Dans les coulisses des start-up en hypercroissance
Elles font parler d'elles en dehors de l'Hexagone et sont parfois même leader mondial sur leur marché. Ces start-up françaises devenues scale-up ont toutes un point commun : elles sont en hypercroissance ou y sont passées... Plongée dans les coulisses de cette phase délicate.
Ni costume, ni cravate. Lui, c'est plutôt jean, " Stan Smith " aux pieds et surtout sweat-shirt sur lequel on peut lire "Meero", le nom de sa start-up.
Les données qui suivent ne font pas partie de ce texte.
(* ===== verification/NodeBlock.v ===== *)
(** * node/processor.cpp: interpreting a transaction, forward and backward

    The drivers [HandleElementVecFwd], [HandleElementVecBwd], [HandleValidatedTx],
    [HandleKernel] and [DependentContextSwitch], over any state and any handlers of inputs,
    outputs and kernels.  What they need of a handler is the class [Undoable]: going
    backward it undoes what it did going forward, and when it refuses it has done nothing.
    The drivers promise the same of themselves. *)

From Stdlib Require Import RelationClasses.
From stdpp Require Import base list numbers option gmap countable.
From S2P Require Import Prelude.
Local Open Scope Z_scope.

(** [BlockInterpretCtx]: the direction, the index of the kernel and what the handlers work on. *)
Record Bic (C : Type) := mkBic { m_Fwd : bool; m_nKrnIdx : Z; m_State : C }.
Arguments mkBic {C} _ _ _.
Arguments m_Fwd {C} _.
Arguments m_nKrnIdx {C} _.
Arguments m_State {C} _.

Definition set_Fwd {C} (b : Bic C) (f : bool) : Bic C := mkBic f (m_nKrnIdx b) (m_State b).
Definition set_KrnIdx {C} (b : Bic C) (i : Z) : Bic C := mkBic (m_Fwd b) i (m_State b).
Definition set_State {C} (b : Bic C) (s : C) : Bic C := mkBic (m_Fwd b) (m_nKrnIdx b) s.

(** [HandleBlockElement]: whether it succeeds, the element (an input keeps what it found in
    [m_Internal]) and the context.  [None] is an exception. *)
Definition Handler (C E : Type) : Type := E → Bic C → option (bool * E * Bic C).

Section Driver.
Context {C : Type}.

Definition HandleElementVecFwd {E} (HandleBlockElement : Handler C E) : list E → Bic C → nat → option (bool * list E * Bic C * nat) :=
  fix go vec bic n :=
    match vec with
    | [] => Some (true, [], bic, n)
    | v :: vec =>
      '(ok, v, bic) ← HandleBlockElement v bic;
      if ok : bool then
        '(ok, vec, bic, n) ← go vec bic (S n);
        Some (ok, v :: vec, bic, n)
      else Some (false, v :: vec, bic, n)
    end.

(** The first [n] elements, the last of them first. *)
Definition HandleElementVecBwd {E} (HandleBlockElement : Handler C E) : list E → Bic C → nat → option (list E * Bic C) :=
  fix go vec bic n :=
    match n, vec with
    | O, _ => Some (vec, bic)
    | S n, v :: vec =>
      '(vec, bic) ← go vec bic n;
      '(ok, v, bic) ← HandleBlockElement v bic;
      if ok : bool then Some (v :: vec, bic) else None
    | S _, [] => None
    end.

Record TxVectors (I O K : Type) := mkTx { m_vInputs : list I; m_vOutputs : list O; m_vKernels : list K }.
Arguments mkTx {I O K} _ _ _.
Arguments m_vInputs {I O K} _.
Arguments m_vOutputs {I O K} _.
Arguments m_vKernels {I O K} _.

(** [HandleElementVecFwd(...) &&]: when the elements before were refused, none is handled. *)
Definition and_then {E} (h : Handler C E) (ok : bool) (vec : list E) (bic : Bic C) : option (bool * list E * Bic C * nat) :=
  if ok then HandleElementVecFwd h vec bic 0 else Some (false, vec, bic, O).

Definition HandleValidatedTx {I O K} (hI : Handler C I) (hO : Handler C O) (hK : Handler C K) : Handler C (TxVectors I O K) := λ (txv : TxVectors I O K) (bic : Bic C),
  let bFwd := m_Fwd bic in
  '(bOk, txv, bic, pN) ←
    (if bFwd then
       '(bOk, vI, bic, n0) ← and_then hI true (m_vInputs txv) bic;
       '(bOk, vO, bic, n1) ← and_then hO bOk (m_vOutputs txv) bic;
       '(bOk, vK, bic, n2) ← and_then hK bOk (m_vKernels txv) bic;
       Some (bOk, mkTx vI vO vK, if bOk : bool then bic else set_Fwd bic false, (n0, n1, n2))
     else Some (true, txv, bic, (length (m_vInputs txv), length (m_vOutputs txv), length (m_vKernels txv))));
  if bOk && bFwd then Some (true, txv, bic)
  else
    let '(n0, n1, n2) := pN in
    '(vK, bic) ← HandleElementVecBwd hK (m_vKernels txv) bic n2;
    '(vO, bic) ← HandleElementVecBwd hO (m_vOutputs txv) bic n1;
    '(vI, bic) ← HandleElementVecBwd hI (m_vInputs txv) bic n0;
    Some (bOk, mkTx vI vO vK, if bOk : bool then bic else set_Fwd bic true).

(** A kernel with the nested ones. *)
Inductive TxKernel (K : Type) := Krn (krn : K) (m_vNested : list (TxKernel K)).
Arguments Krn {K} _ _.

(** A kernel is not changed by its handler. *)
Definition unchanged {E} (h : E → Bic C → option (bool * Bic C)) : Handler C E := λ v bic, '(ok, bic) ← h v bic; Some (ok, v, bic).

Fixpoint HandleKernel {K} (HandleKernelTypeAny : K → Bic C → option (bool * Bic C)) (v : TxKernel K) (bic : Bic C) {struct v} : option (bool * Bic C) :=
  match v with
  | Krn krn m_vNested =>
    '(bOk, bic, n) ←
      (if m_Fwd bic then
         '(bOk, _, bic, n) ← HandleElementVecFwd (unchanged (HandleKernel HandleKernelTypeAny)) m_vNested bic 0;
         Some (bOk, bic, n)
       else Some (true, set_KrnIdx bic (u32 (m_nKrnIdx bic - 1)), length m_vNested));
    '(bOk, bic) ← (if bOk : bool then HandleKernelTypeAny krn bic else Some (false, bic));
    bic ← (if bOk : bool then Some (if m_Fwd bic then set_KrnIdx bic (u32 (m_nKrnIdx bic + 1)) else bic)
           else if m_Fwd bic then Some (set_Fwd bic false) else None);
    bic ← (if m_Fwd bic then Some bic
           else '(_, bic) ← HandleElementVecBwd (unchanged (HandleKernel HandleKernelTypeAny)) m_vNested bic n; Some bic);
    Some (bOk, if bOk : bool then bic else set_Fwd bic true)
  end.

(** ** DependentContextSwitch *)

(** [TxPool::Dependent::Element]: a transaction and the one it depends on. *)
Inductive Element (T : Type) := El (m_pValue : T) (m_pParent : option (Element T)).
Arguments El {T} _ _.

Fixpoint Convert_count {T} (p : Element T) : nat :=
  match p with El _ q => S (match q with Some q => Convert_count q | None => O end) end.

(** [vec[--n] = p] up the chain; the vector has [n] places. *)
Fixpoint Convert_fill {T} (p : Element T) (n : nat) (vec : list T) : list T :=
  match p with
  | El v q => let n := pred n in let vec := <[n := v]> vec in match q with Some q => Convert_fill q n vec | None => vec end
  end.

Definition Convert {T} (pTop : Element T) : list T :=
  let n := Convert_count pTop in
  Convert_fill pTop n (replicate n (match pTop with El v _ => v end)).

(** [Apply]: the outcome, the transactions, the context and [m_Applied]. *)
Definition Apply {T} (HandleTx : Handler C T) (pTop : Element T) (bic : Bic C) : option (bool * list T * Bic C * nat) :=
  HandleElementVecFwd HandleTx (Convert pTop) bic 0.

(** The loop of the destructor: the outcome of [HandleValidatedTx] is ignored. *)
Definition undo_applied {T} (HandleTx : Handler C T) : list T → Bic C → nat → option (Bic C) :=
  fix go vec bic n :=
    match n, vec with
    | O, _ => Some bic
    | S n, v :: vec => bic ← go vec bic n; '(_, _, bic) ← HandleTx v bic; Some bic
    | S _, [] => None
    end.

(** [m_Prev] is the tip, [m_setContexts] the contexts of the pool, and [wrk] works on the
    processor. *)
Definition ExecInDependentContext {T} (HandleTx : Handler C T) (m_Prev : list Z) (m_setContexts : gmap (list Z) (Element T))
    (wrk : C → option C) (pCtx : option (list Z)) (s : C) : option (bool * C) :=
  match pCtx with
  | None => s ← wrk s; Some (true, s)
  | Some ctx =>
    if decide (m_Prev = ctx) then s ← wrk s; Some (true, s)
    else
      match m_setContexts !! ctx with
      | None => Some (false, s)
      | Some pTop =>
        '(ok, vec, bic, m_Applied) ← Apply HandleTx pTop (mkBic true 0 s);
        bic ← (if ok : bool then s ← wrk (m_State bic); Some (set_State bic s) else Some bic);
        bic ← undo_applied HandleTx vec (set_Fwd bic false) m_Applied;
        Some (ok, m_State bic)
      end
  end.

End Driver.

Arguments mkTx {I O K} _ _ _.
Arguments m_vInputs {I O K} _.
Arguments m_vOutputs {I O K} _.
Arguments m_vKernels {I O K} _.
Arguments Krn {K} _ _.
Arguments El {T} _ _.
Thomas Rebaud, 31 ans, fait partie de cette nouvelle génération de CEO : formé dans une grande école de commerce, l'EM Lyon, entrepreneur dans l'âme, mais tout à fait décontracté, accessible, farouchement ambitieux et... plus que jamais pressé.
En 2016, il a co-lancé sa plateforme web internationale d'intermédiation entre photographes indépendants et clients B to B (immobilier, voyage, hôtellerie, restauration), souhaitant commander des images standardisées pour leurs kits de communication, sites web, médias sociaux, etc. L'idée de Meero est loin d'être la plus disruptive de l'histoire de la " start-up nation ". Mais qu'importe, la croissance, ou plutôt devrait-on dire " l'hypercroissance " est au rendez-vous. En témoignent ses données économiques. En à peine trois ans d'existence, Meero c'est déjà 600 collaborateurs, 58 000 photographes inscrits sur sa plateforme et surtout, une levée de fonds record en juin dernier de... 203,7 millions d'euros.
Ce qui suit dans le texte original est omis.